A Coarse-grained simulation systems consisting of a 2.7 kbp dsDNA molecule (orange) driven out of a nanopipette (grey) by an applied electric potential into an electrolyte solution with and without BSA proteins (blue). Each simulation ensemble (with or without BSA) consisted of 24 independent runs. B Ionic current enhancement as the DNA moved through the pore, averaged over each simulation ensemble. Here and throughout the figure, solid lines depict the ensemble average, whereas shaded regions depict the standard deviation among the simulations. C Number of base pairs having left the pore during the simulations averaged over each ensemble.
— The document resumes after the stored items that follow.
(* ===== verification/OrderedDict.v ===== *)
(** * [collections.OrderedDict]

    An insertion-ordered dictionary as an association list with distinct keys,
    and its operations' effect on the finite map it stands for. *)

From S2P Require Import Prelude.

Module OrderedDict.

Section dict.
Context {K V : Type} `{!EqDecision K, !Countable K}.
Implicit Types (d : list (K * V)) (k : K) (v : V).

(** [d.get(k)] *)
Fixpoint od_get k d : option V :=
  match d with
  | [] => None
  | (k', v) :: d' => if decide (k = k') then Some v else od_get k d'
  end.

(** [d[k] = v]: an existing key keeps its place. *)
Fixpoint od_set k v d : list (K * V) :=
  match d with
  | [] => [(k, v)]
  | (k', v') :: d' => if decide (k = k') then (k, v) :: d' else (k', v') :: od_set k v d'
  end.

(** [d.pop(k, None)] without the value. *)
Definition od_remove k d : list (K * V) := filter (fun kv => kv.1 <> k) d.

(** [del d[k]] *)
Definition od_del k : M (list (K * V)) unit :=
  d ← get;
  if is_some (od_get k d) then modify (od_remove k) else raise KeyError.

(** [d.move_to_end(k)] *)
Definition od_move_to_end k : M (list (K * V)) unit :=
  d ← get;
  match od_get k d with
  | None => raise KeyError
  | Some v => modify (fun d => od_remove k d ++ [(k, v)])
  end.

(** [d.popitem(last=False)] *)
Definition od_popitem_first : M (list (K * V)) (K * V) :=
  d ← get;
  match d with
  | [] => raise KeyError
  | kv :: d' => modify (fun _ => d') ;; mret kv
  end.

(** ** Lemmas *)

Lemma od_get_map k d : od_get k d = (list_to_map d : gmap K V) !! k.
Proof.
  induction d as [|[k' v'] d IH]; simpl; [by rewrite lookup_empty|].
  case_decide; [subst; by rewrite lookup_insert_eq|by rewrite lookup_insert_ne].
Qed.

Lemma od_get_elem k v d : NoDup d.*1 -> (k, v) ∈ d <-> od_get k d = Some v.
Proof. intros Hn. rewrite od_get_map. by apply elem_of_list_to_map. Qed.

Lemma od_get_none k d : od_get k d = None <-> k ∉ d.*1.
Proof. rewrite od_get_map. symmetry. apply not_elem_of_list_to_map. Qed.

Lemma od_get_in k v d : od_get k d = Some v -> k ∈ d.*1.
Proof. intros H. apply dec_stable. intros Hn%od_get_none. congruence. Qed.

Lemma od_set_map k v d : list_to_map (od_set k v d) = <[k := v]> (list_to_map d) :> gmap K V.
Proof.
  induction d as [|[k' v'] d IH]; simpl; [done|].
  case_decide; [subst; simpl; by rewrite insert_insert_eq|]. simpl. rewrite IH. by apply insert_insert_ne.
Qed.

Lemma od_get_set_ne k k' v d : k' <> k -> od_get k' (od_set k v d) = od_get k' d.
Proof. intros H. rewrite !od_get_map, od_set_map. by apply lookup_insert_ne. Qed.

Lemma od_get_set k v d : od_get k (od_set k v d) = Some v.
Proof. rewrite od_get_map, od_set_map. apply lookup_insert_eq. Qed.

Lemma od_get_snoc k k' v d : od_get k (d ++ [(k', v)]) =
  match od_get k d with Some x => Some x | None => if decide (k = k') then Some v else None end.
Proof. induction d as [|[i x] d IH]; simpl; [done|]. by destruct (decide (k = i)). Qed.

Lemma od_set_keys k v d : k ∈ d.*1 -> (od_set k v d).*1 = d.*1.
Proof.
  induction d as [|[k' v'] d IH]; simpl; [by intros ?%elem_of_nil|]. intros H.
  case_decide; simpl; [by subst|]. f_equal. apply IH. set_solver.
Qed.

Lemma od_set_new k v d : k ∉ d.*1 -> od_set k v d = d ++ [(k, v)].
Proof.
  induction d as [|[k' v'] d IH]; simpl; [done|]. intros H.
  rewrite decide_False by set_solver. f_equal. apply IH. set_solver.
Qed.

Lemma od_set_elem k v d x : x ∈ (od_set k v d).*1 <-> x = k \/ x ∈ d.*1.
Proof.
  destruct (decide (k ∈ d.*1)); [rewrite od_set_keys by done|rewrite od_set_new, fmap_app by done]; set_solver.
Qed.

Lemma od_set_nodup k v d : NoDup d.*1 -> NoDup (od_set k v d).*1.
Proof.
  intros H. destruct (decide (k ∈ d.*1)); [by rewrite od_set_keys|].
  rewrite od_set_new, fmap_app by done. simpl. apply NoDup_app. split; [done|].
  split; [set_solver|apply NoDup_singleton].
Qed.

Lemma od_remove_keys k d x : x ∈ (od_remove k d).*1 <-> x ∈ d.*1 /\ x <> k.
Proof.
  unfold od_remove. rewrite !list_elem_of_fmap. setoid_rewrite list_elem_of_filter.
  split; [intros (kv & -> & ? & ?); split; [by exists kv|done]|intros [(kv & -> & ?) ?]; by exists kv].
Qed.

Lemma od_remove_sublist k d : od_remove k d `sublist_of` d.
Proof. apply sublist_filter. Qed.

Lemma od_remove_nodup k d : NoDup d.*1 -> NoDup (od_remove k d).*1.
Proof. intros H. eapply sublist_NoDup; [exact H|]. apply fmap_sublist, od_remove_sublist. Qed.

Lemma od_remove_map k d : list_to_map (od_remove k d) = delete k (list_to_map d) :> gmap K V.
Proof.
  induction d as [|[k' v'] d IH]; [symmetry; apply delete_empty|].
  unfold od_remove in *. rewrite filter_cons. cbn [fst]. destruct (decide (k' = k)) as [->|E].
  - rewrite decide_False by (by intros ?). simpl. by rewrite IH, delete_insert_eq.
  - rewrite decide_True by done. simpl. rewrite IH. symmetry. by apply delete_insert_ne.
Qed.

Lemma od_remove_none k d : k ∉ d.*1 -> od_remove k d = d.
Proof.
  intros H. unfold od_remove. induction d as [|[k' v'] d IH]; [done|]. simpl in H.
  rewrite filter_cons_True by (simpl; set_solver). f_equal. apply IH. set_solver.
Qed.

Lemma od_remove_cons k kv d : od_remove k (kv :: d) = if decide (kv.1 = k) then od_remove k d else kv :: od_remove k d.
Proof.
  unfold od_remove. rewrite filter_cons. destruct (decide (kv.1 = k)); [by rewrite decide_False by (by intros ?)|by rewrite decide_True].
Qed.

Lemma od_remove_perm k v d : NoDup d.*1 -> od_get k d = Some v -> d ≡ₚ (k, v) :: od_remove k d.
Proof.
  induction d as [|[k' v'] d IH]; simpl; [done|]. intros [Hn Hd]%NoDup_cons. rewrite od_remove_cons. cbn [fst].
  destruct (decide (k = k')) as [<-|Hne].
  - intros [= ->]. rewrite decide_True by done. by rewrite od_remove_none.
  - intros H. rewrite decide_False by congruence. rewrite Permutation_swap. f_equiv. by apply IH.
Qed.

Lemma od_move_map k v d : od_get k d = Some v ->
  list_to_map (od_remove k d ++ [(k, v)]) = (list_to_map d : gmap K V).
Proof.
  intros H. rewrite list_to_map_app, od_remove_map. simpl. rewrite od_get_map in H.
  apply map_eq. intros i. rewrite lookup_union. destruct (decide (i = k)) as [->|Hne].
  - rewrite lookup_delete_eq, lookup_insert_eq, H. done.
  - rewrite lookup_delete_ne, lookup_insert_ne, lookup_empty by done. by rewrite (right_id _ _).
Qed.

Lemma od_move_nodup k v d : NoDup d.*1 -> NoDup (od_remove k d ++ [(k, v)]).*1.
Proof.
  intros H. rewrite fmap_app. apply NoDup_app. split; [by apply od_remove_nodup|].
  split; [|apply NoDup_singleton]. intros x [_ Hx]%od_remove_keys. set_solver.
Qed.

Lemma od_move_elem k v d x : x ∈ (od_remove k d ++ [(k, v)]).*1 <-> x = k \/ x ∈ d.*1.
Proof.
  rewrite fmap_app, elem_of_app, od_remove_keys. simpl. destruct (decide (x = k)); set_solver.
Qed.

Lemma od_remove_length k v d : NoDup d.*1 -> od_get k d = Some v -> length d = S (length (od_remove k d)).
Proof. intros H Hg. by rewrite (od_remove_perm k v d H Hg) at 1. Qed.
End dict.
End OrderedDict.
D Scatter plot showing the elapsed time between the first and last base pair being translocated through the pore in each simulation against the average current enhancement during that time interval. E Radius of gyration of DNA having been translocated through the pore plotted against the number of translocated base pairs (left) or the time since the last base pair was translocated (right). F Distance of the centre of mass of the ejected DNA from the pore aperture, projected along the pore axis and plotted against the number of translocated base pairs (left) or the time since the last base pair was translocated (right). G Number of BSA molecules below the aperture. The number of molecules was analysed in a cylindrical volume sharing the axis of the pore and immediately below the aperture with a 15 nm radius and 30 nm height. The shadings represent the s.d. calculated for 24 independent simulations. Source data are provided as a Source Data file.